Iran says missile strike targeting ISIS was warning to US, Saudis
- Author: Leroy Wright Jun 23, 2017,
Jun 23, 2017, 18:34
Two U.S. officials said Iran fired six ballistic missiles during the attack - one Fatah-110 and five IRSS-1 "Zulfiqar" missiles. On June 7, gunmen and suicide bombers attacked the parliament complex and the shrine of revolutionary leader Ayatollah Ruhollah Khomeini in Tehran, killing 17 people. Reportedly, they were aiming for ISIS troops in retaliation for the terror attacks in Tehran at the beginning of the month, but the Iranians failed to notify the US-backed troops who are fighting ISIS in the area.
Six medium-range ballistic missiles were launched on the extremist group's bases in Dayr al-Zawr and according to spokesman Bahram Qassemi of the foreign ministry, they were "fatal blows" which served as "just a wake-up warning to those who still can not or have not managed to decently comprehend the realities of the region and their own limits".
Sharif told The Associated Press that the missile launch reflected Iran's "military power", though Iran has no intention of starting another war.
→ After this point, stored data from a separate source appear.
Lemma rename_src_register_preserves reg s p s' :
  free_list_inv n s -> rename_src_register reg s = Ok p s' -> free_list_inv n s'.
Proof.
  intros Hinv H. unfold rename_src_register in H.
  bind_inv H as (phys & s1 & Hget & H).
  apply frontend_RAT_get_Ok_inv in Hget as (-> & _ & _).
  destruct (phys <? 0).
  - bind_inv H as (q & s1 & Hfront & H).
    apply free_registers_front_Ok_inv in Hfront as (-> & rest & Hfree).
    bind_inv H as (u2 & s2 & Hpop & H).
    apply free_registers_pop_Ok_inv in Hpop as (Hp2 & q' & Hf2).
    bind_inv H as (u3 & s3 & Hset & H).
    apply frontend_RAT_set_Ok_inv in Hset as (Hf3 & Hp3).
    bind_inv H as (u3' & s3' & Hset' & H).
    apply backend_RAT_set_Ok_inv in Hset' as (Hf3' & Hp3').
    bind_inv H as (u4 & s4 & Hassign & H).
    apply prf_at_assign_Ok_inv in Hassign as (_ & Hf4 & Hp4).
    apply ret_Ok_inv in H as [-> ->].
    unfold free_list_inv in *. rewrite Hf4, Hp4, Hf3', Hp3', Hf3, Hp3, Hp2.
    rewrite Hf2 in Hfree. injection Hfree as -> _. rewrite Hf2 in Hinv.
    by apply free_list_ok_alloc.
  - apply ret_Ok_inv in H as [_ ->]. exact Hinv.
Qed.

Lemma complete_dest_register_preserves p s u s' :
  free_list_inv n s -> complete_dest_register p s = Ok u s' -> free_list_inv n s'.
Proof.
  intros Hinv H. unfold complete_dest_register in H.
  bind_inv H as (r & s1 & Hat & H).
  apply prf_at_Ok_inv in Hat as (-> & _ & Hr).
  apply prf_at_assign_Ok_inv in H as (_ & Hf & Hp).
  unfold free_list_inv in *. rewrite Hf, Hp.
  by apply (free_list_ok_same_busy n _ _ _ r).
Qed.

Lemma free_register_preserves p s u s' :
  free_list_inv n s -> p ∉ free_registers s ->
  free_register p s = Ok u s' -> free_list_inv n s'.
Proof.
  intros Hinv Hnotin H. unfold free_register in H.
  bind_inv H as (u1 & s1 & Hassign & H).
  apply prf_at_assign_Ok_inv in Hassign as (Hp & Hf1 & Hp1).
  unfold free_registers_push in H. injection H as _ <-.
  unfold free_list_inv in *. cbn [free_registers physical_register_file].
  rewrite Hf1, Hp1. by apply free_list_ok_push.
Qed.

Lemma retire_dest_register_preserves p s u s' :
  free_list_inv n s -> legal (Retire p) s ->
  retire_dest_register p s = Ok u s' -> free_list_inv n s'.
Proof.
  intros Hinv [_ Hlegal] H. unfold retire_dest_register in H.
  bind_inv H as (r & s1 & Hat & H).
  pose proof Hat as Hat'. apply prf_at_Ok_inv in Hat' as (-> & _ & _).
  bind_inv H as (old & s1 & Hget & H).
  pose proof Hget as Hget'. apply backend_RAT_get_Ok_inv in Hget' as (-> & _ & _).
  bind_inv H as (u3 & s3 & Hset & H).
  apply backend_RAT_set_Ok_inv in Hset as (Hf3 & Hp3).
  assert (free_list_inv n s3) as Hinv3 by by apply (free_list_inv_frame s).
  unfold pushed_by, bind in Hlegal. rewrite Hat, Hget in Hlegal.
  destruct (negb (old =? -1)).
  - apply Forall_cons in Hlegal as [[_ Hnotin] _].
    apply (free_register_preserves old s3 u s' Hinv3); [by rewrite Hf3|exact H].
  - apply ret_Ok_inv in H as [_ ->]. exact Hinv3.
Qed.

Lemma undo_all_spec_preserves cps s :
  free_list_inv n s ->
  NoDup (map new_phys_reg cps) ->
  (forall c, c ∈ cps -> is_phys_reg s (new_phys_reg c) /\ new_phys_reg c ∉ free_registers s) ->
  free_list_inv n (undo_all_spec cps s).
Proof.
  intros Hinv. induction cps as [|c cps IH]; intros Hnd Hok; [exact Hinv|].
  cbn [map] in Hnd. apply NoDup_cons in Hnd as [Hc Hnd].
  assert (free_list_inv n (undo_all_spec cps s)) as IH'
      by (apply IH; [exact Hnd|intros c' Hc'; apply Hok, elem_of_cons; by right]).
  destruct (Hok c) as [Hp Hnotin]; [apply elem_of_cons; by left|].
  cbn [undo_all_spec foldr]. fold (undo_all_spec cps s).
  unfold free_list_inv. cbn [undo_one_spec free_registers physical_register_file].
  rewrite decide_True by by apply is_phys_reg_undo_all_spec.
  apply free_list_ok_push; [exact IH'| |
                           |reflexivity].
  - rewrite undo_all_spec_prf_length. exact Hp.
  - rewrite undo_all_spec_free, elem_of_app. intros [Hin|Hin]; [done|].
    apply Hc. apply list_elem_of_In. apply list_elem_of_In, in_rev in Hin. exact Hin.
Qed.
(** * glados voice assistant: wake-word framing, detection gating and the
      session state machine

    A shallow embedding of [src/voice_assistant/wakeword.py] and
    [src/voice_assistant/assistant.py].

    - 16-bit PCM samples are integers ([Z]) in [-32768, 32767]; a byte chunk is
      a [list byte] decoded little-endian, as [np.frombuffer(.., dtype=int16)].
    - Classifier scores and the threshold are IEEE binary64 values
      ([PrimFloat.float]); [score >= threshold] is [threshold <=? score].
    - The openWakeWord model is an external collaborator: an interface
      ([Model.Classifier]) with a stateful [predict] and a [reset].
    - Exceptions and non-termination are explicit in the [outcome] type. *)

From Stdlib Require Import ZArith Lia Bool String Ascii Floats Arith.
From Stdlib.Strings Require Import Byte.
From Stdlib Require Import QArith Qround Lqa List.
Import ListNotations.

Set Implicit Arguments.
Set Warnings "-inexact-float,-abstract-large-number".
Local Open Scope nat_scope.
Local Open Scope list_scope.

(* ================================================================== *)
(** ** Python-level plumbing: exceptions, outcomes, string helpers *)

Inductive exn : Type :=
| ValueError (msg : string)
| AttributeError (msg : string)
| Exception (msg : string).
While the Revolutionary Guard in Tehran boasted that the seven missiles overflew Iraq on their way to hitting an Islamic State command center and suicide vehicle bomb operation in Deir el-Zour, Israeli observers called the launchings a "flop".
Iran has been formally PUT ON NOTICE for firing a ballistic missile.Should have been thankful for the bad deal the US made with them!
The attack also came as emboldened Sunni Arab states - backed by U.S. President Donald Trump - are hardening their stance against Iran.
"Terrorists must know that the Islamic Republic, as a powerful country in the region and the world, will not tolerate their destabilizing acts", Boroujerdi said.
Lavrov said the mechanism worked "quite well", adding: "The Americans represented not only themselves, but the entire coalition".
Iran's larger, longer-range missiles have struggled with accuracy problems in the past, as many lack global positioning satellite receivers.
The Zolfaghar missile, unveiled in September 2016, was described at the time as carrying a cluster warhead and being able to strike as far as 700 kilometers (435 miles) away. However, it stopped short of directly blaming the kingdom for the attack, though many in the country have expressed suspicion that Iran's regional rival had a hand in the assault. As analyst Maysam Behravesh noted, the strike was also meant to send a message to Saudi Arabia, Israel, and the United States, at a time of open Trump administration collusion with its two major allies against Iran.